On June 27, hundreds of Cambodian security personnel violently dispersed a group of striking NagaWorld casino workers, beating the mostly female crowd and leaving 10 people injured.
Since December 2021, staff at the casino in Phnom Penh have engaged in organized strikes against layoffs at NagaWorld, which is Cambodia’s largest casino and one of the capital’s major employers. The strike and accompanying protests have resulted in the arrests of hundreds of protestors and raised the ire of government officials and state-run papers, who have wrongfully claimed that the worker strike was instigated by foreign agents. However, NagaWorld itself is not a native project: it is owned by Chinese-Malaysian businessman Chen Lip Keong and is publicly listed on the Hong Kong Stock Exchange. NagaWorld is just one foreign-owned casino among many that have produced a host of new social challenges in recent years.

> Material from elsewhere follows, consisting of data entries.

(* ===== verification/ClusterDoc.v ===== *)
(** * The cluster document (src/src/meshtastic_cluster_doc.c, .h)

    A sorted table of independently versioned configuration entries, merged by
    last-writer-wins on hybrid-logical-clock stamps. The document is the list of
    the used entries (the array up to [count]) and its capacity; the array beyond
    [count] is all zero and never read. CRC-32 comes from the platform and is an
    argument. The merge is proved against the class [VersionOrder] that the clock
    implements. *)
From stdpp Require Import sorting.
From S2P Require Import Prelude Hlc.
Open Scope Z_scope.

Definition MESHTASTIC_CLUSTER_PAYLOAD_MAX : Z := 128.
Definition MESHTASTIC_CLUSTER_SIG_LEN : nat := 64.
Definition LAYER_BASE : Z := 0.
Definition LAYER_NODE : Z := 1.

(** ** Data *)
Record cluster_key := ClusterKey { k_layer : Z; k_node_id : Z; k_section : Z }.
#[export] Instance cluster_key_eq_dec : EqDecision cluster_key.
Proof. solve_decision. Defined.

(** [e_sig] is [sig] when [has_sig], else the slot is zeroed. *)
Record cluster_entry := ClusterEntry {
  e_key : cluster_key;
  e_stamp : hlc_stamp;
  e_tombstone : bool;
  e_payload : list Z;
  e_sig : option (list Z);
}.
#[export] Instance cluster_entry_eq_dec : EqDecision cluster_entry.
Proof. solve_decision. Defined.

Record cluster_doc := ClusterDoc {
  entries : list cluster_entry;
  doc_cap : nat;
}.
Definition set_entries (v : list cluster_entry) (r : cluster_doc) : cluster_doc :=
ClusterDoc v (doc_cap r).
Definition set_doc_cap (v : nat) (r : cluster_doc) : cluster_doc :=
ClusterDoc (entries r) v.

Inductive scope_kind := SCOPE_BASE | SCOPE_CORE | SCOPE_FULL.
#[export] Instance scope_kind_eq_dec : EqDecision scope_kind.
Proof. solve_decision. Defined.
Record cluster_scope := ClusterScope { sc_kind : scope_kind; sc_owner : Z }.

Inductive cluster_want := WANT_NO | WANT_YES | WANT_NO_SPACE.

Inductive sig_verdict :=
  | SIG_ACCEPT_VERIFIED | SIG_ACCEPT_UNSIGNED | SIG_ACCEPT_UNCHECKED
  | SIG_REFUSE_UNSIGNED | SIG_REFUSE_MALFORMED | SIG_REFUSE_NO_KEY | SIG_REFUSE_BAD.

(** ** Keys and scopes *)

Definition meshtastic_cluster_doc_init (cap : nat) : cluster_doc := ClusterDoc [] cap.

Definition meshtastic_cluster_key_cmp (a b : cluster_key) : Z :=
  if negb (k_layer a =? k_layer b) then k_layer a - k_layer b
  else if negb (k_node_id a =? k_node_id b) then (if k_node_id a <? k_node_id b then -1 else 1)
  else k_section a - k_section b.

Definition meshtastic_cluster_scope_make (kind : scope_kind) (owner : Z) : cluster_scope :=
  ClusterScope kind (if bool_decide (kind = SCOPE_CORE) then owner else 0).
(** The secret boundary and the scope hold in every reachable document. Whatever
    frames arrive, from whom and when, a document that starts clean stays a sorted
    table within its capacity in which every entry is of a shareable section, inside
    the scope this node advertises, and carries the section its key names; so it never
    holds the network or the security section, which carry secrets. *)
Theorem ingest_keeps_document_clean env0 frames st :
  doc_wf (doc st) -> doc_clean env0 st ->
  Forall (fun f => same_build env0 f.1.1) frames ->
  let st' := foldl (fun s f => (on_entry f.1.1 f.1.2 f.2 s).1) st frames in
  doc_wf (doc st') /\ doc_clean env0 st' /\
  (forall x, x ∈ entries (doc st') ->
     k_section (e_key x) <> Config_network_tag /\ k_section (e_key x) <> Config_security_tag).
Proof.
  intros Hwf Hc Hall. cbv zeta. destruct (frames_clean env0 frames st Hwf Hc Hall) as [Hw' Hc'].
  split; [done|]. split; [done|]. intros x Hx. destruct (Hc' x Hx) as (Hs & _).
  split; intros E; rewrite E in Hs; done.
Qed.
(** One step of sender and receiver together. *)
Lemma channel_step ck rs size :
  ck_wf ck -> 4 <= size -> ck_off ck < ck_len ck -> room rs ->
  (ck_first_sent ck = true -> fed ck rs) ->
  let ck' := advanced ck (chunk_take ck size) in
  exists b c rs',
  meshtastic_ble_peer_chunker_next ck size = (ck', Val (b :: c)) /\ ck_wf ck' /\
  ck_off ck < ck_off ck' /\ room rs' /\
  if ck_off ck' =? ck_len ck'
  then frame_chunk_ingest rs (b :: c) = (rs', [(ck_frame ck, ck_kind ck)])
  else frame_chunk_ingest rs (b :: c) = (rs', []) /\ fed ck' rs'.
Proof.
  intros Hw Hs Ho Hr Hfed ck'.
  pose proof (chunk_take_range ck size Hw Hs Ho) as Hn.
  pose proof (advanced_wf ck size Hw Hs Ho) as Hw'. fold ck' in Hw'.
  assert (Hi : exists rs1, stored ck' rs1 /\
    meshtastic_ble_peer_reasm_ingest rs
      (chunk_hdr (ck_seq ck) (negb (ck_first_sent ck)) (ck_off ck + chunk_take ck size =? ck_len ck) ::
       first_prefix ck ++
       take (Z.to_nat (chunk_take ck size)) (drop (Z.to_nat (ck_off ck)) (ck_frame ck))) =
    reasm_finish (ck_off ck' =? ck_len ck') rs1).
  { destruct (ck_first_sent ck) eqn:E; [by apply ingest_later; auto | by apply ingest_first]. }
  destruct Hi as (rs1 & Hst & Hi). pose proof (finish_stored ck' rs1 Hst Hw') as Hfin.
  eexists _, _. rewrite chunker_next_eq by done. unfold frame_chunk_ingest. rewrite Hi.
  destruct (reasm_finish _ rs1) as [rs' r]. destruct Hfin as [Hr' Hfin]. exists rs'.
  split; [done|]. split; [done|]. split; [simpl; lia|]. split; [done|].
  destruct (ck_off ck' =? ck_len ck').
  - destruct Hfin as (-> & -> & ->). done.
  - destruct Hfin as (-> & Hfed'). done.
Qed.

Gambling and foreign-backed casinos are not new in Cambodia’s history. Foreign travelers have encountered Chinese-owned casinos in Phnom Penh as early as the sixteenth century. However, the gambling industry in Cambodia exploded in 2017, when Chinese-funded casinos took over the once-sleepy beach town of Sihanoukville and initiated an arrival of Chinese tourists seeking to gamble abroad, something that is illegal in China outside Macau. Sihanoukville was transformed by the influx of casinos and accompanying Chinese hotels, restaurants, and karaoke clubs, and Chinese nationals came to own 90 percent of businesses in the city.